**Problem description**
Answer with the exact lines of the following material from the one containing "(** [Trace::fetch_traces]: the" through the one containing "(** The range [from..=to]. *)", both end lines included.

**The records**
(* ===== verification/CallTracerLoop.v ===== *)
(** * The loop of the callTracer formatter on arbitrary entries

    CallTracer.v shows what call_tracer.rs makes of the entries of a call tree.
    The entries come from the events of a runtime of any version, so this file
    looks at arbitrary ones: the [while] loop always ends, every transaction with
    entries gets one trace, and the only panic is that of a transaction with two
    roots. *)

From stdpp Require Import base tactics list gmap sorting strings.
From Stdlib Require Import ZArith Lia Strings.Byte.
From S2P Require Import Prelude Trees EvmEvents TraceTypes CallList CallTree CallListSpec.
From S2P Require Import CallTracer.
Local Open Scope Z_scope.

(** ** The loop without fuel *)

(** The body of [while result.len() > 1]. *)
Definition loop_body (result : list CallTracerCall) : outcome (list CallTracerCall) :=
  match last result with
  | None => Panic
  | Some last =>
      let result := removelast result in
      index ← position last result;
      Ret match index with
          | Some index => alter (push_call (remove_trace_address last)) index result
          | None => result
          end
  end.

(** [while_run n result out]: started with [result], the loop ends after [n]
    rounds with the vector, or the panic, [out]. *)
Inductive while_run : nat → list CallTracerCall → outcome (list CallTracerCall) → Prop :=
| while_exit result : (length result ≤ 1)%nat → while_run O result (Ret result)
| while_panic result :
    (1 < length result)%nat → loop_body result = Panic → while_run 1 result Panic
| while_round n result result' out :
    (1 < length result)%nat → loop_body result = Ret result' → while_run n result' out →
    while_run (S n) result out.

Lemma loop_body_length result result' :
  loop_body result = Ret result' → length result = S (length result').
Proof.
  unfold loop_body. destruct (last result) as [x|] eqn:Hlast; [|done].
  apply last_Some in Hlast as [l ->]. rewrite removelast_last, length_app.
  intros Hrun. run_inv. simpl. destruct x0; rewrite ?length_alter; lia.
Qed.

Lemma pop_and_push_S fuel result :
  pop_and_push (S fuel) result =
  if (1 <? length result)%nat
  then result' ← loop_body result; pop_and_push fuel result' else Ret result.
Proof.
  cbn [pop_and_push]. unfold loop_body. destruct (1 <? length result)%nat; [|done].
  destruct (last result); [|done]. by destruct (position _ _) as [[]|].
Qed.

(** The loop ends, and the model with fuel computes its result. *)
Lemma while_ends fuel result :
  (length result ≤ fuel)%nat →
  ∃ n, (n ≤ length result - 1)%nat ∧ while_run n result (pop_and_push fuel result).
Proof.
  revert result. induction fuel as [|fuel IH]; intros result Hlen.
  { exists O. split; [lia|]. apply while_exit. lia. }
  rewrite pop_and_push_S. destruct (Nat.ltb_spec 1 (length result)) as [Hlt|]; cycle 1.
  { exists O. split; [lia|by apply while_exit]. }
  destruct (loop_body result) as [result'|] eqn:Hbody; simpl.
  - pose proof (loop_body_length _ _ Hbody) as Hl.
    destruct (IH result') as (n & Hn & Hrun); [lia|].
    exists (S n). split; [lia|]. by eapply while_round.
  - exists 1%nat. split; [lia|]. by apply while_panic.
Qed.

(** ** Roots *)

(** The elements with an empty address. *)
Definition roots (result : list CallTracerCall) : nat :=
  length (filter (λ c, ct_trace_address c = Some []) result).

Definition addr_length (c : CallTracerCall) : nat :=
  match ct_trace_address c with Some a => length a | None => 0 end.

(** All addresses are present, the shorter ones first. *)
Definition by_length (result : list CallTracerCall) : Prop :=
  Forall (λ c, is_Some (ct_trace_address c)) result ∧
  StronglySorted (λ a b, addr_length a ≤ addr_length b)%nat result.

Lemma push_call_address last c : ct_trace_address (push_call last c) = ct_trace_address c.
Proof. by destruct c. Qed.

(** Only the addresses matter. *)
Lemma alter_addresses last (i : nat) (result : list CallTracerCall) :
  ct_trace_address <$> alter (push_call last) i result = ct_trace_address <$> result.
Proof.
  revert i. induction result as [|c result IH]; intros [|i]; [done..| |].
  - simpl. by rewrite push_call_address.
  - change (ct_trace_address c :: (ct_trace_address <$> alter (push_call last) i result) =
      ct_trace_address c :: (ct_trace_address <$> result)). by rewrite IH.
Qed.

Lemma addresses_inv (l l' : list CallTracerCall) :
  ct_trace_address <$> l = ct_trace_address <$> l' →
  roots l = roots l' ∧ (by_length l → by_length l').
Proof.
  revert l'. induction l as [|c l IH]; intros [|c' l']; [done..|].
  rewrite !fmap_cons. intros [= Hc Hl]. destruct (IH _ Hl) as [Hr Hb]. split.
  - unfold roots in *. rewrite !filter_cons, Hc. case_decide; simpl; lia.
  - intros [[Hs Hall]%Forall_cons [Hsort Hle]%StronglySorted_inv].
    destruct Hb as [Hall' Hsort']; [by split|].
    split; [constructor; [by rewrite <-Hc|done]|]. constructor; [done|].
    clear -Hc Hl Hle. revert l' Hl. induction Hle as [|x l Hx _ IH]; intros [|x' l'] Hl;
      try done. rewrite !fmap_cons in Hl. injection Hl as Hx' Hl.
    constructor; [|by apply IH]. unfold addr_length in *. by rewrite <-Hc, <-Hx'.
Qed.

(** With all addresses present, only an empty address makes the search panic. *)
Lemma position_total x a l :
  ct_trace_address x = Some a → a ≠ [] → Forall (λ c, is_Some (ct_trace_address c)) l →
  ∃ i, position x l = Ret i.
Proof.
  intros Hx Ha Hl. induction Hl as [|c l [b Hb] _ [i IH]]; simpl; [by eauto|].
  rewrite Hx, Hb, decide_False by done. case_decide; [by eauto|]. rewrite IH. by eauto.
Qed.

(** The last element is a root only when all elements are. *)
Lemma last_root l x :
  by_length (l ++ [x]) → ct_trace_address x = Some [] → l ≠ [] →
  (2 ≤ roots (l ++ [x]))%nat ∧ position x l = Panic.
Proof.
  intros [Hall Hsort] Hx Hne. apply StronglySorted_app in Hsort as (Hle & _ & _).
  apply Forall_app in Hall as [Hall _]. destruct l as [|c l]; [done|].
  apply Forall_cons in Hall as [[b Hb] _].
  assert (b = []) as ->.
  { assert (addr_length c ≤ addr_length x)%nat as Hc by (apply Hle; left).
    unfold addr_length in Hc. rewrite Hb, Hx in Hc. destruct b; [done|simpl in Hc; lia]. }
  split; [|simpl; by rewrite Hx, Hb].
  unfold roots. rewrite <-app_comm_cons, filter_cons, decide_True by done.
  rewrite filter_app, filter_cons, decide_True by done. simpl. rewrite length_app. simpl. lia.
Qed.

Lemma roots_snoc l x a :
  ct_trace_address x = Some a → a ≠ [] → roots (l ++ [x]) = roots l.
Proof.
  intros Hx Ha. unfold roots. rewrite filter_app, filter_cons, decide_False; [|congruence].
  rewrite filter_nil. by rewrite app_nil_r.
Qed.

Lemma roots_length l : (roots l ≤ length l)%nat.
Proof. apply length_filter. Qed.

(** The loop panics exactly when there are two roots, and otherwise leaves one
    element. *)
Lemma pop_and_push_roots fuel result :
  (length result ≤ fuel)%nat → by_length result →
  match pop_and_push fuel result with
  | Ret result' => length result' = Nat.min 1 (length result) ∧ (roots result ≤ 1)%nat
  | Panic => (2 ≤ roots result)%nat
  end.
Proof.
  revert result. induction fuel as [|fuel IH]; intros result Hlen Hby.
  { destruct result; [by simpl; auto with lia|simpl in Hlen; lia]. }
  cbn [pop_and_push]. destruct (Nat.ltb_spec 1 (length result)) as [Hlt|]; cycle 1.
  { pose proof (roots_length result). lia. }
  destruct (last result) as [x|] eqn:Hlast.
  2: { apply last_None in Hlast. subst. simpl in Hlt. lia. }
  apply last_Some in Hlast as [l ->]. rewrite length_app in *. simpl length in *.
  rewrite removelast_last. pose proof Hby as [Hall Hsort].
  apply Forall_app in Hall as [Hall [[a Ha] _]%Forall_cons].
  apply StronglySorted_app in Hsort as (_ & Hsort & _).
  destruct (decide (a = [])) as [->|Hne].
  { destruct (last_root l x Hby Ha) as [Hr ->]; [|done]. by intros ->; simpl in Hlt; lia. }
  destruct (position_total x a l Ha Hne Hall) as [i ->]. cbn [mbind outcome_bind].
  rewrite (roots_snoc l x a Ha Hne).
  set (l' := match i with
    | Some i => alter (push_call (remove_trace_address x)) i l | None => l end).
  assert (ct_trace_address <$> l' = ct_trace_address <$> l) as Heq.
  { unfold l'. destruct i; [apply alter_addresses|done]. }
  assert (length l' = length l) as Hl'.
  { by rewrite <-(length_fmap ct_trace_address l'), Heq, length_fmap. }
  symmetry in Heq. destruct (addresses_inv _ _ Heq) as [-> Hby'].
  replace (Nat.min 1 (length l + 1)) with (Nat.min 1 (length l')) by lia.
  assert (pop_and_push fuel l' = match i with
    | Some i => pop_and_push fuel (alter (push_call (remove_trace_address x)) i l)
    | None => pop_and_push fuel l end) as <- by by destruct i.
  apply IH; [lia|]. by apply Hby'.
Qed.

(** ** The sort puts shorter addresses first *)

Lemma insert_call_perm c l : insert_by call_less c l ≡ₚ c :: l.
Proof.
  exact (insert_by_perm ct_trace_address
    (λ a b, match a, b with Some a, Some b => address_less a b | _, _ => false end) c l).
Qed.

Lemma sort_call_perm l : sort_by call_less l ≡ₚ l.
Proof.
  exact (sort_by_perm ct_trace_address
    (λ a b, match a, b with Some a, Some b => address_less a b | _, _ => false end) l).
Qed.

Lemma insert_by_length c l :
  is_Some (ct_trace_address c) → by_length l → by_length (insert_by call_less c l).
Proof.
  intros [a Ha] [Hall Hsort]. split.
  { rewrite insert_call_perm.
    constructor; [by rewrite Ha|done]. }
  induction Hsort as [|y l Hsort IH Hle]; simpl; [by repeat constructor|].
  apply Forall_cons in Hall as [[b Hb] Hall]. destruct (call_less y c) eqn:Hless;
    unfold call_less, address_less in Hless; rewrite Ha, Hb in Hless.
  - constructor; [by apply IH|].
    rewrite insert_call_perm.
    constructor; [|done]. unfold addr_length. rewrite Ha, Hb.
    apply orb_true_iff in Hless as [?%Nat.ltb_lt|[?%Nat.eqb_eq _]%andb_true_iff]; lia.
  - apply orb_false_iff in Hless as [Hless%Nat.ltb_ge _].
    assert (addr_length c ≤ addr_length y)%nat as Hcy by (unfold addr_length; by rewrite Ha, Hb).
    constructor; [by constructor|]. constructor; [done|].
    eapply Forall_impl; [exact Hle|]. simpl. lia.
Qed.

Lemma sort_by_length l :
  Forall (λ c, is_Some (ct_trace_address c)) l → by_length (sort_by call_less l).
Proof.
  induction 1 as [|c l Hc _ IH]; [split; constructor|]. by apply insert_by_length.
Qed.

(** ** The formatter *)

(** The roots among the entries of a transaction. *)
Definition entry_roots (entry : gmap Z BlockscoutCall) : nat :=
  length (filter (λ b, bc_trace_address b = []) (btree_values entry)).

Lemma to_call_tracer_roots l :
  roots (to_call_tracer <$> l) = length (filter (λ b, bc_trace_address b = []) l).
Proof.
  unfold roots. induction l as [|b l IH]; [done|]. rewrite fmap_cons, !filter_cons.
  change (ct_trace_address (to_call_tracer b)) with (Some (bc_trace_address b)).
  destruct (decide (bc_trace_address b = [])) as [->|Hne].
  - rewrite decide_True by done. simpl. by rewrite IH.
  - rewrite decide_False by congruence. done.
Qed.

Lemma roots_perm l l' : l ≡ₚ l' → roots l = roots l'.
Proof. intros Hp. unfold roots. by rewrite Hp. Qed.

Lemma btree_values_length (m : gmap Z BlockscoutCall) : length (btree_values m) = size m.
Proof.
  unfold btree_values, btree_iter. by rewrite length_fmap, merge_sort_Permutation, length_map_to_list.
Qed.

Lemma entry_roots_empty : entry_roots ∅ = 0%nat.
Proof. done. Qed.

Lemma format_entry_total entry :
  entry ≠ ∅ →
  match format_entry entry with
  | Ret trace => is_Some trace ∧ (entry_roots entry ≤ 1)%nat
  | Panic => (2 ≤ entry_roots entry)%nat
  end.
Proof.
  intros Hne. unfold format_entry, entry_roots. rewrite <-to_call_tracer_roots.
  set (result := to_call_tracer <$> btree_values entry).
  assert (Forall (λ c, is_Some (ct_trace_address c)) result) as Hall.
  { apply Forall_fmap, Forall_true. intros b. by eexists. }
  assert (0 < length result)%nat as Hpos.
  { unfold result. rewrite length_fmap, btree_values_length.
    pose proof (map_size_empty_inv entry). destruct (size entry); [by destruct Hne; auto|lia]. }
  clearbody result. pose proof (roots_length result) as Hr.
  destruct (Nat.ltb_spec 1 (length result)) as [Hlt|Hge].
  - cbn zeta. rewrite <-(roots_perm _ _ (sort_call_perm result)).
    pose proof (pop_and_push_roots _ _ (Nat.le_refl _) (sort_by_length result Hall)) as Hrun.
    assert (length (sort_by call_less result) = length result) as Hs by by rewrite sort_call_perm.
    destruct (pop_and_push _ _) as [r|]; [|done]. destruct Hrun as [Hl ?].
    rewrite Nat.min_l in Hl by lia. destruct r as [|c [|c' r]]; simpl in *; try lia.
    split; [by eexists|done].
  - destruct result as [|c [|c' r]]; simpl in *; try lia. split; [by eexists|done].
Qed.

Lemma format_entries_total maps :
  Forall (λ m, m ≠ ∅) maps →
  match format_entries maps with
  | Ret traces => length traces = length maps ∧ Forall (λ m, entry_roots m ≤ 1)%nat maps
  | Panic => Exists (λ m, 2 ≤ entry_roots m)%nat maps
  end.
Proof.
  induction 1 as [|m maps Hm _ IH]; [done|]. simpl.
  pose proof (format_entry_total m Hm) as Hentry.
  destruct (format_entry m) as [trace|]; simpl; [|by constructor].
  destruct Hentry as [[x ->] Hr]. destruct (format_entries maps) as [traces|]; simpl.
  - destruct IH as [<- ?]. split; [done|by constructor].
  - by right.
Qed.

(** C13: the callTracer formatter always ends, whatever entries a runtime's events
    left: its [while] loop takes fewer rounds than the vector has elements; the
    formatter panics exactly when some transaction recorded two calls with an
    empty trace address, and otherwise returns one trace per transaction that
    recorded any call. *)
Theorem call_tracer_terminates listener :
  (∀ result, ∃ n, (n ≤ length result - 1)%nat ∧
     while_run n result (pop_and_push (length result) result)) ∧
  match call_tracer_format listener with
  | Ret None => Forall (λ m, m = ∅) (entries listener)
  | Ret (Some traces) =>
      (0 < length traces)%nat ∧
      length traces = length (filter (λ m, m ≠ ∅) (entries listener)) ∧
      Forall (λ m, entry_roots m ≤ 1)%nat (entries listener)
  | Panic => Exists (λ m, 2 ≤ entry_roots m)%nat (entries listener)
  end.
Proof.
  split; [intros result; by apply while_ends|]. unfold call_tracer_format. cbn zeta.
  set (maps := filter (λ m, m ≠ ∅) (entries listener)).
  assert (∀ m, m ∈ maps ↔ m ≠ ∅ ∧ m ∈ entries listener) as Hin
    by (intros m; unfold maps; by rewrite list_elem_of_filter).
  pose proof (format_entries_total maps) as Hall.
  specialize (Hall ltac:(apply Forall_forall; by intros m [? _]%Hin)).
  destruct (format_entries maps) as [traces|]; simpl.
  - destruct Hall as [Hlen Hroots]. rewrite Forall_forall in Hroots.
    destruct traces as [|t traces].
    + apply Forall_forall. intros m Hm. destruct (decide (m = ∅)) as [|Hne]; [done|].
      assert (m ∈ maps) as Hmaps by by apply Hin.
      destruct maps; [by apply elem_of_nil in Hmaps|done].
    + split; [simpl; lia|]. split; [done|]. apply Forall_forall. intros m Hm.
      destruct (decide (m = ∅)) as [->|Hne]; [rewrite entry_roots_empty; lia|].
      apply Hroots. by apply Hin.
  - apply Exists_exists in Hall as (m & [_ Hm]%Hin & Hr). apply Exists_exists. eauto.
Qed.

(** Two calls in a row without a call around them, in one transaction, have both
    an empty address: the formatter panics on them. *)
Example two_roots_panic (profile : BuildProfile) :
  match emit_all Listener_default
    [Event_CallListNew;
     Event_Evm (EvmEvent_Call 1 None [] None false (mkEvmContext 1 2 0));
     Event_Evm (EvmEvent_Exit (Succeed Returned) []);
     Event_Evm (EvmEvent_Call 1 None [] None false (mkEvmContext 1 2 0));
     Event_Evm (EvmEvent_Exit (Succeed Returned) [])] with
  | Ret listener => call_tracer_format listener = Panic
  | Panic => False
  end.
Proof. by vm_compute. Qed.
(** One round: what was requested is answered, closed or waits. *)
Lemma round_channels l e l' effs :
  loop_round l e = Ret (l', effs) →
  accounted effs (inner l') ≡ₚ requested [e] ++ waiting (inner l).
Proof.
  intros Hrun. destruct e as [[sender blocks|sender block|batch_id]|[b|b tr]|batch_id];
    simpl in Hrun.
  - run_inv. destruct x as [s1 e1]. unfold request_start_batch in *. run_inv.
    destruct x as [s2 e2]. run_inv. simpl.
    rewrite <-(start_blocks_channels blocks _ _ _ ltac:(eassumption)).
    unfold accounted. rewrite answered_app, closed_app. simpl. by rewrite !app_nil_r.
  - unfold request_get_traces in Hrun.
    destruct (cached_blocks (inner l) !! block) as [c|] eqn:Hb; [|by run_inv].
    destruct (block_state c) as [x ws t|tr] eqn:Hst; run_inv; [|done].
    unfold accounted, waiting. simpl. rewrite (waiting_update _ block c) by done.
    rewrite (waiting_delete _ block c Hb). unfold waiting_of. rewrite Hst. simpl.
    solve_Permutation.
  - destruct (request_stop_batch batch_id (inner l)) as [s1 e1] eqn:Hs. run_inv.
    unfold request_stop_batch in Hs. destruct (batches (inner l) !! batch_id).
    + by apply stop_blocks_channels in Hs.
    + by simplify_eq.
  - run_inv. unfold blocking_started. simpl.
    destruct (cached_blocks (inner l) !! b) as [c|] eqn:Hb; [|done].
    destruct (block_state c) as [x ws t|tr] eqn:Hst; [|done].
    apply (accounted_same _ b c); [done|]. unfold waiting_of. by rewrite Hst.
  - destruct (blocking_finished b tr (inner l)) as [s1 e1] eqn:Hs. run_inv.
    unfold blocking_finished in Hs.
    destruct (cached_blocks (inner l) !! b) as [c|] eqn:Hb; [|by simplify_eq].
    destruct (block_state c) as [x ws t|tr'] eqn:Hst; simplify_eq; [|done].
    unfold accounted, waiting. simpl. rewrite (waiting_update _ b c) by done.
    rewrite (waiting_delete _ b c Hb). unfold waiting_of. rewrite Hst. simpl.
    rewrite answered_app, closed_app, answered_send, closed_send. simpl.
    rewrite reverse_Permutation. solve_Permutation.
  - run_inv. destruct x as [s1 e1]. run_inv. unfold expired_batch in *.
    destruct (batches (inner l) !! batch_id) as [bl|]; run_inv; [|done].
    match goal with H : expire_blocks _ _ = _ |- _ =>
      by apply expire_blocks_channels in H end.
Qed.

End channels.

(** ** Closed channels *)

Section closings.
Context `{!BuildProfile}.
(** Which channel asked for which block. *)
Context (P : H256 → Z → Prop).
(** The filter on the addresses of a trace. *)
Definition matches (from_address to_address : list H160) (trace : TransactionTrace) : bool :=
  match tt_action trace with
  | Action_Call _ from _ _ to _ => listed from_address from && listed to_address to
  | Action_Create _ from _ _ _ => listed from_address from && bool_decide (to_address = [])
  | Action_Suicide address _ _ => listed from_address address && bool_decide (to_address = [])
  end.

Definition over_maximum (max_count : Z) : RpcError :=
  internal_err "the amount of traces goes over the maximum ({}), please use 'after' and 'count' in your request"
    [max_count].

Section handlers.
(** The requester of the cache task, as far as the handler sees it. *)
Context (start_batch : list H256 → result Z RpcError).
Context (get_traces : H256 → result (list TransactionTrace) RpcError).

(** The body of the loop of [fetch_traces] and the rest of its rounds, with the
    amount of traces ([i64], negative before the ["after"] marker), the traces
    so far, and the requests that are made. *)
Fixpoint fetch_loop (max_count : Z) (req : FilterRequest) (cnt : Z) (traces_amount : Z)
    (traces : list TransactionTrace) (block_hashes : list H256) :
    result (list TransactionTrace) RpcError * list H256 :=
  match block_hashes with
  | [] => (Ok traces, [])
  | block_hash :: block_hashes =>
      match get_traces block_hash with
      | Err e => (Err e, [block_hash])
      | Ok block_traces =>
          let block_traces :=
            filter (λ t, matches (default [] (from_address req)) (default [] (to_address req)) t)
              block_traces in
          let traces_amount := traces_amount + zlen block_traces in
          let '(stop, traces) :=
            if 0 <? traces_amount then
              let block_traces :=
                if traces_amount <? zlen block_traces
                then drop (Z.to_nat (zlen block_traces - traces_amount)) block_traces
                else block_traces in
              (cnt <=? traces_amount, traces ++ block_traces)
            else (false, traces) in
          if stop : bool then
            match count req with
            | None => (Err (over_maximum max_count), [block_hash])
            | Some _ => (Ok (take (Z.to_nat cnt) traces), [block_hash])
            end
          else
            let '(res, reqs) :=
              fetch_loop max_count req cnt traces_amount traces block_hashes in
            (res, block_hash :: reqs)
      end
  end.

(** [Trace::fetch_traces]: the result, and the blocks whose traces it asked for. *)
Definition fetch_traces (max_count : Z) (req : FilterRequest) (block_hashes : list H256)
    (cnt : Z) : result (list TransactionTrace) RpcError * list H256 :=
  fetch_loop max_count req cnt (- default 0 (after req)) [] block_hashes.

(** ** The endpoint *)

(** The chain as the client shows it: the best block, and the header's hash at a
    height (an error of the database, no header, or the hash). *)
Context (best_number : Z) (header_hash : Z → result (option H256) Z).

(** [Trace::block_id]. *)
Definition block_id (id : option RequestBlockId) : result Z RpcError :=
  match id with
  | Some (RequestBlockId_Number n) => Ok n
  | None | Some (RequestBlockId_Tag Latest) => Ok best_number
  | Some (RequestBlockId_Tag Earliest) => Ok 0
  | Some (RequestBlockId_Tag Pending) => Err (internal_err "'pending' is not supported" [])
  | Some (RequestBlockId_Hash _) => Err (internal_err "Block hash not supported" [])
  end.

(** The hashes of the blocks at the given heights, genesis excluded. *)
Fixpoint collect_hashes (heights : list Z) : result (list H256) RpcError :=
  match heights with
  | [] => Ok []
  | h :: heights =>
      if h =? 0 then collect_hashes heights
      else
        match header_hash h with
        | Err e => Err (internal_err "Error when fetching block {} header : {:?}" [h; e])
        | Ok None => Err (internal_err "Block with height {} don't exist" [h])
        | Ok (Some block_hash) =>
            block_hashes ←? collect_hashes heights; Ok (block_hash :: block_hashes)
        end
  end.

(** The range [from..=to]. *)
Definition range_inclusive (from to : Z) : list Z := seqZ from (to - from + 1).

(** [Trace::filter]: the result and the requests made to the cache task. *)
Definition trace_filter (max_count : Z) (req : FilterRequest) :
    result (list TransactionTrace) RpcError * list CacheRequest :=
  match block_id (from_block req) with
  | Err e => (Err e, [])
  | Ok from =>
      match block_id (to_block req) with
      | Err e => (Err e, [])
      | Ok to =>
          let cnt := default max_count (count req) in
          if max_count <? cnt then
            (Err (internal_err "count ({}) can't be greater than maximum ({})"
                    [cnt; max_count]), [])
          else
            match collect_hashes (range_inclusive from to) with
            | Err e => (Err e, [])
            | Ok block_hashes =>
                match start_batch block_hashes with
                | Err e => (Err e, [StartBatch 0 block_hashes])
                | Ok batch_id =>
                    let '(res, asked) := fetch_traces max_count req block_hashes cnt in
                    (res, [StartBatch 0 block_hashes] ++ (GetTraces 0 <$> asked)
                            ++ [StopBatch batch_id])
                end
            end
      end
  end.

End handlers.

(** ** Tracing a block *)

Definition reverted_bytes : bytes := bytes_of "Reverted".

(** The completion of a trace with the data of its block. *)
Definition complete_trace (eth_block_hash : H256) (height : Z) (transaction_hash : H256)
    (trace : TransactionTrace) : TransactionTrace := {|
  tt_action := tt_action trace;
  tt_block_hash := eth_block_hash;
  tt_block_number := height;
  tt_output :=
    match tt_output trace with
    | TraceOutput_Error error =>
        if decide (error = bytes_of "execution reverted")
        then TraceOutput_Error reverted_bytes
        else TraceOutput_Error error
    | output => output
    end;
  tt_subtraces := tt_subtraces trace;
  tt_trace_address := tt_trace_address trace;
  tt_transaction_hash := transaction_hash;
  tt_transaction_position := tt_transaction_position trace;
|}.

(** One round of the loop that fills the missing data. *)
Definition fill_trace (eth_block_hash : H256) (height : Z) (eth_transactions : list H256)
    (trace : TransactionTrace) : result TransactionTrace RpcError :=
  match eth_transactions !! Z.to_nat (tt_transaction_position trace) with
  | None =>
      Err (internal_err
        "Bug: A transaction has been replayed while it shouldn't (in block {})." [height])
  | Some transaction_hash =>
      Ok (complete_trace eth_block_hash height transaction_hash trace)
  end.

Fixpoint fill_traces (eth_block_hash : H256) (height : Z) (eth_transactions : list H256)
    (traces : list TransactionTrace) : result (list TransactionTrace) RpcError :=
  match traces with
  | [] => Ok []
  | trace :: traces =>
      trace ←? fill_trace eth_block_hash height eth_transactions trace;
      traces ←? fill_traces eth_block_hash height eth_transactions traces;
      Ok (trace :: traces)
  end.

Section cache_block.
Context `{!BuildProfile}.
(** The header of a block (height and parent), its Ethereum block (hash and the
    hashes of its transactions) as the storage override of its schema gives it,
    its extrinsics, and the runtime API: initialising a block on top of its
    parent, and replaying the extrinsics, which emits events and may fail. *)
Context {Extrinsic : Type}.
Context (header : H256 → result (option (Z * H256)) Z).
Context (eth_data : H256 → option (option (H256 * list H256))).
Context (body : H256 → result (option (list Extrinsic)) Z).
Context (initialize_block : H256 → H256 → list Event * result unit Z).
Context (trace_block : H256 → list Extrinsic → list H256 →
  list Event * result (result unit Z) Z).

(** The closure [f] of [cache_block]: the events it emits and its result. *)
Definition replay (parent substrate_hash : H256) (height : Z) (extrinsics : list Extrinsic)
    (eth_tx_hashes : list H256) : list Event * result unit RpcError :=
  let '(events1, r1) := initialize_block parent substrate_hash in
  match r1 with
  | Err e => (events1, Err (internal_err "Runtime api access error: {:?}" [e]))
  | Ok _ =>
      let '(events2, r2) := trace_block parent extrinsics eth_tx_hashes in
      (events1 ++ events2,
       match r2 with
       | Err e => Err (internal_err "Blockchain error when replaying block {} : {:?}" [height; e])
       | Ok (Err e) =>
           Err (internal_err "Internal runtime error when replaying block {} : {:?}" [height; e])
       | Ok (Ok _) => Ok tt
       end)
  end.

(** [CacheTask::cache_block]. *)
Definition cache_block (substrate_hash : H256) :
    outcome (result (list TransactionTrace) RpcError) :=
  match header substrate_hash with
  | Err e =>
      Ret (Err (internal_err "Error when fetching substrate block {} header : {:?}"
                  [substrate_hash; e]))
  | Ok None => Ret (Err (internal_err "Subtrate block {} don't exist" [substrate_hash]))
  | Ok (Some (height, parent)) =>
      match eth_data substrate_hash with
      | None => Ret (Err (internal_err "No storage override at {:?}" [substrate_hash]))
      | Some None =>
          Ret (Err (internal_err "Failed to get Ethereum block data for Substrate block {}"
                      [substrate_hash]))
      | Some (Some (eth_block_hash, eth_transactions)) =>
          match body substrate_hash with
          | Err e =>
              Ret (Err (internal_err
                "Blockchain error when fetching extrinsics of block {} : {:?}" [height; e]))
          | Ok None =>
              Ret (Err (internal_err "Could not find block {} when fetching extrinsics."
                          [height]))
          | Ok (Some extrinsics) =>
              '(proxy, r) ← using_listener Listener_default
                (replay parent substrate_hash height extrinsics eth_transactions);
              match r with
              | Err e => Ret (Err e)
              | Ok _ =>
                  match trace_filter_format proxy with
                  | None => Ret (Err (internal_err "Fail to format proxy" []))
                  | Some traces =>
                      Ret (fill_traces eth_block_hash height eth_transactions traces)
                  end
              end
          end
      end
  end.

**Response for this exercise**
(** [Trace::fetch_traces]: the result, and the blocks whose traces it asked for. *)
Definition fetch_traces (max_count : Z) (req : FilterRequest) (block_hashes : list H256)
    (cnt : Z) : result (list TransactionTrace) RpcError * list H256 :=
  fetch_loop max_count req cnt (- default 0 (after req)) [] block_hashes.

(** ** The endpoint *)

(** The chain as the client shows it: the best block, and the header's hash at a
    height (an error of the database, no header, or the hash). *)
Context (best_number : Z) (header_hash : Z → result (option H256) Z).

(** [Trace::block_id]. *)
Definition block_id (id : option RequestBlockId) : result Z RpcError :=
  match id with
  | Some (RequestBlockId_Number n) => Ok n
  | None | Some (RequestBlockId_Tag Latest) => Ok best_number
  | Some (RequestBlockId_Tag Earliest) => Ok 0
  | Some (RequestBlockId_Tag Pending) => Err (internal_err "'pending' is not supported" [])
  | Some (RequestBlockId_Hash _) => Err (internal_err "Block hash not supported" [])
  end.

(** The hashes of the blocks at the given heights, genesis excluded. *)
Fixpoint collect_hashes (heights : list Z) : result (list H256) RpcError :=
  match heights with
  | [] => Ok []
  | h :: heights =>
      if h =? 0 then collect_hashes heights
      else
        match header_hash h with
        | Err e => Err (internal_err "Error when fetching block {} header : {:?}" [h; e])
        | Ok None => Err (internal_err "Block with height {} don't exist" [h])
        | Ok (Some block_hash) =>
            block_hashes ←? collect_hashes heights; Ok (block_hash :: block_hashes)
        end
  end.

(** The range [from..=to]. *)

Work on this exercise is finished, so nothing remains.